Top of Provided entries
(** The converse fails: [createProposal] tests for empty texts only. A
    payload whose title or description is white space, but not empty, is
    stored by [createProposal], texts as given, and the same payload is
    then refused by [updateProposal] for the proposal just created, which
    stays as it is. *)
Theorem blank_text_created_not_updated (env env' : Env) (st : Storage)
    (payload : ProposalPayload) :
  payload_title payload ≠ [] →
  payload_description payload ≠ [] →
  blank (payload_title payload) ∨ blank (payload_description payload) →
  ∃ proposal st',
    createProposal env st payload = (Ok proposal, st')
    ∧ title proposal = payload_title payload
    ∧ description proposal = payload_description payload
    ∧ updateProposal env' st' (id proposal) payload
      = (Err (utf16 "Invalid payload"), st').
Proof.
  intros Ht Hd Hblank. unfold createProposal.
  apply not_false_iff in Ht. apply not_false_iff in Hd. rewrite Ht, Hd. simpl.
  eexists _, _. split; [reflexivity|]. simpl.
  split; [done|]. split; [done|].
  apply isValidPayload_false_iff in Hblank.
  unfold updateProposal. by rewrite Hblank.
Qed.

Lemma blank_text_created_not_updated_witness :
  ∃ proposal st',
    createProposal Scenario.as_alice ∅ Cases.spaces_title = (Ok proposal, st')
    ∧ title proposal = payload_title Cases.spaces_title
    ∧ description proposal = payload_description Cases.spaces_title
    ∧ updateProposal Scenario.as_bob st' (id proposal) Cases.spaces_title
      = (Err (utf16 "Invalid payload"), st').
Proof.
  apply (blank_text_created_not_updated Scenario.as_alice Scenario.as_bob ∅
           Cases.spaces_title).
  - discriminate.
  - discriminate.
  - left. repeat constructor.
Defined.

(** ** Votes, once more *)



(** A call other than [createProposal], its arguments decoded before the
    body runs, leaves every stored proposal in place under its key, with
    the origin and the voters it had and with counters that are no
    smaller. *)
Theorem call_keeps_stored_proposals (env : Env) (call : Call) (st : Storage)
    (k : JsString) (proposal : Proposal) :
  keyed_by_id st →
  well_formed env call →
  is_create call = false →
  st !! k = Some proposal →
  ∃ proposal',
    (run env call st).2 !! k = Some proposal'
    ∧ origin proposal' = origin proposal
    ∧ voters proposal' = voters proposal
    ∧ yesVotes proposal ≤ yesVotes proposal'
    ∧ noVotes proposal ≤ noVotes proposal'.
Proof.
  intros Hst Hwf Hcall Hget.
  assert (∃ proposal',
            st !! k = Some proposal'
            ∧ origin proposal' = origin proposal
            ∧ voters proposal' = voters proposal
            ∧ yesVotes proposal ≤ yesVotes proposal'
            ∧ noVotes proposal ≤ noVotes proposal') as Hsame
    by (exists proposal; repeat split; (done || lia)).
  assert (∀ id_ q q',
            st !! id_ = Some q →
            origin q' = origin q → voters q' = voters q →
            yesVotes q ≤ yesVotes q' → noVotes q ≤ noVotes q' →
            ∃ proposal',
              <[id q := q']> st !! k = Some proposal'
              ∧ origin proposal' = origin proposal
              ∧ voters proposal' = voters proposal
              ∧ yesVotes proposal ≤ yesVotes proposal'
              ∧ noVotes proposal ≤ noVotes proposal') as Hins.
  { intros id_ q q' Hq Horigin Hvoters Hyes Hno.
    rewrite (Hst _ _ Hq). destruct (decide (id_ = k)) as [-> | Hne].
    - rewrite lookup_insert_eq. exists q'.
      assert (q = proposal) as -> by congruence. by repeat split.
    - by rewrite lookup_insert_ne. }
  destruct call as [payload | id_ | id_ | id_ payload | id_ user];
    simpl in *; [done | | | |].
  - unfold voteYes, storage_get, storage_insert.
    destruct (st !! id_) as [q|] eqn:Hq; [|done].
    destruct (strictEq _ _); [done|]. destruct (includes _ _); [done|].
    simpl. apply (Hins id_ q (with_yes env q)); (done || simpl; lia).
  - unfold voteNo, storage_get, storage_insert.
    destruct (st !! id_) as [q|] eqn:Hq; [|done].
    destruct (strictEq _ _); [done|]. destruct (includes _ _); [done|].
    simpl. apply (Hins id_ q (with_no env q)); (done || simpl; lia).
  - unfold updateProposal, storage_get, storage_insert.
    destruct (negb _); [done|].
    destruct (st !! id_) as [q|] eqn:Hq; [|done].
    simpl. apply (Hins id_ q (with_texts env payload q)); (done || simpl; lia).
  - by rewrite deleteProposal_never_succeeds.
Qed.

Lemma call_keeps_stored_proposals_witness :
  ∃ proposal',
    (run Scenario.as_bob (VoteNo Scenario.p1) Scenario.st1).2 !! Scenario.p1
    = Some proposal'
    ∧ origin proposal' = origin Scenario.created
    ∧ voters proposal' = voters Scenario.created
    ∧ yesVotes Scenario.created ≤ yesVotes proposal'
    ∧ noVotes Scenario.created ≤ noVotes proposal'.
Proof.
  apply (call_keeps_stored_proposals Scenario.as_bob (VoteNo Scenario.p1)
           Scenario.st1 Scenario.p1 Scenario.created).
  - exact (run_calls_keyed_by_id
             [(Scenario.as_alice, CreateProposal Scenario.payload)] ∅
             keyed_by_id_empty).
  - exact I.
  - reflexivity.
  - reflexivity.
Defined.

(** ** What holds of every stored proposal *)

Section StoredInvariant.

(** A property of proposals that the record of a [createProposal] served
    in an environment satisfying [E] has, and that the rewrites of the
    votes and of a validated update keep. *)
Context (E : Env → Prop) (Q : Proposal → Prop).
Hypothesis Q_fresh : ∀ env payload,
  E env →
  payload_title payload ≠ [] → payload_description payload ≠ [] →
  Q (fresh_record env payload).
Hypothesis Q_yes : ∀ env proposal, Q proposal → Q (with_yes env proposal).
Hypothesis Q_no : ∀ env proposal, Q proposal → Q (with_no env proposal).
Hypothesis Q_texts : ∀ env payload proposal,
  isValidPayload payload = true →
  Q proposal → Q (with_texts env payload proposal).

Lemma all_stored_insert (st : Storage) (k : JsString) (proposal : Proposal) :
  all_stored Q st → Q proposal → all_stored Q (<[k := proposal]> st).
Proof.
  intros Hst Hq k' q Hget.
  apply lookup_insert_Some in Hget as [[_ <-] | [_ Hget]]; [done|].
  by apply (Hst k').
Qed.

Lemma run_all_stored (env : Env) (call : Call) (st : Storage) :
  (is_create call = true → E env) →
  all_stored Q st → all_stored Q (run env call st).2.
Proof.
  intros Henv Hst.
  destruct call as [payload | id_ | id_ | id_ payload | id_ user]; simpl.
  - unfold createProposal, storage_insert.
    destruct (not_ (payload_title payload)) eqn:Ht; [done|].
    destruct (not_ (payload_description payload)) eqn:Hd; [done|].
    simpl. apply all_stored_insert; [done|].
    apply (Q_fresh env payload); [by apply Henv | |]; by apply not_false_iff.
  - unfold voteYes, storage_get, storage_insert.
    destruct (st !! id_) as [q|] eqn:Hq; [|done].
    destruct (strictEq _ _); [done|]. destruct (includes _ _); [done|].
    simpl. apply all_stored_insert; [done|]. apply Q_yes. by apply (Hst id_).
  - unfold voteNo, storage_get, storage_insert.
    destruct (st !! id_) as [q|] eqn:Hq; [|done].
    destruct (strictEq _ _); [done|]. destruct (includes _ _); [done|].
    simpl. apply all_stored_insert; [done|]. apply Q_no. by apply (Hst id_).
  - unfold updateProposal, storage_get, storage_insert.
    destruct (isValidPayload payload) eqn:Hvalid; [|done]. simpl.
    destruct (st !! id_) as [q|] eqn:Hq; [|done].
    simpl. apply all_stored_insert; [done|].
    apply Q_texts; [done|]. by apply (Hst id_).
  - unfold deleteProposal, storage_get, storage_remove.
    destruct (not_ id_); [done|]. destruct (looseEq _ user); [|done].
    assert (all_stored Q (delete id_ st)) as Hdel.
    { intros k q Hget. apply lookup_delete_Some in Hget as [_ Hget].
      by apply (Hst k). }
    by destruct (st !! id_).
Qed.

Lemma run_calls_all_stored (calls : list (Env * Call)) (st : Storage) :
  Forall (λ ec, is_create ec.2 = true → E ec.1) calls →
  all_stored Q st → all_stored Q (run_calls calls st).
Proof.
  intros Hcalls. revert st.
  induction Hcalls as [|[env call] calls Hcall _ IH]; intros st Hst; simpl.
  - done.
  - apply IH. by apply run_all_stored.
Qed.

End StoredInvariant.

Lemma all_stored_empty (Q : Proposal → Prop) : all_stored Q ∅.
Proof. intros k q Hget. by rewrite lookup_empty in Hget. Qed.



(** After any history, no stored proposal has an empty title or an empty
    description. *)
Theorem stored_texts_not_empty (calls : list (Env * Call)) (k : JsString)
    (proposal : Proposal) :
  run_calls calls ∅ !! k = Some proposal →
  title proposal ≠ [] ∧ description proposal ≠ [].
Proof.
  apply (run_calls_all_stored (λ _, True)
           (λ q, title q ≠ [] ∧ description q ≠ [])).
  - by intros env payload _ Ht Hd.
  - by intros env q Hq.
  - by intros env q Hq.
  - intros env payload q Hvalid _. simpl.
    apply isValidPayload_true_iff in Hvalid as [Ht Hd].
    split; by apply blank_not_nil.
  - apply Forall_forall. by intros ec _ _.
  - apply all_stored_empty.
Qed.

Lemma stored_texts_not_empty_witness :
  title Scenario.created ≠ [] ∧ description Scenario.created ≠ [].
Proof.
  apply (stored_texts_not_empty
           [(Scenario.as_alice, CreateProposal Scenario.payload)]
           Scenario.p1 Scenario.created).
  reflexivity.
Defined.

(** After any history, a stored proposal without [updated_at] has no
    votes: once a vote is counted, the proposal carries the time of some
    call as [updated_at]. *)
Theorem counted_vote_sets_updated_at (calls : list (Env * Call)) (k : JsString)
    (proposal : Proposal) :
  run_calls calls ∅ !! k = Some proposal →
  updated_at proposal = None →
  yesVotes proposal = 0 ∧ noVotes proposal = 0.
Proof.
  apply (run_calls_all_stored (λ _, True)
           (λ q, updated_at q = None → yesVotes q = 0 ∧ noVotes q = 0)).
  - by intros env payload _ _ _ _.
  - by intros env q _ [=].
  - by intros env q _ [=].
  - by intros env payload q _ _ [=].
  - apply Forall_forall. by intros ec _ _.
  - apply all_stored_empty.
Qed.

Lemma counted_vote_sets_updated_at_witness :
  yesVotes Scenario.created = 0 ∧ noVotes Scenario.created = 0.
Proof.
  apply (counted_vote_sets_updated_at
           [(Scenario.as_alice, CreateProposal Scenario.payload)]
           Scenario.p1 Scenario.created).
  - reflexivity.
  - reflexivity.
Defined.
Bottom of Provided entries
Each line from the start of the listing through the line with "createProposal env st" is to be restated verbatim, both ends included.

> **Solution to this exercise**
(** The converse fails: [createProposal] tests for empty texts only. A
    payload whose title or description is white space, but not empty, is
    stored by [createProposal], texts as given, and the same payload is
    then refused by [updateProposal] for the proposal just created, which
    stays as it is. *)
Theorem blank_text_created_not_updated (env env' : Env) (st : Storage)
    (payload : ProposalPayload) :
  payload_title payload ≠ [] →
  payload_description payload ≠ [] →
  blank (payload_title payload) ∨ blank (payload_description payload) →
  ∃ proposal st',
    createProposal env st payload = (Ok proposal, st')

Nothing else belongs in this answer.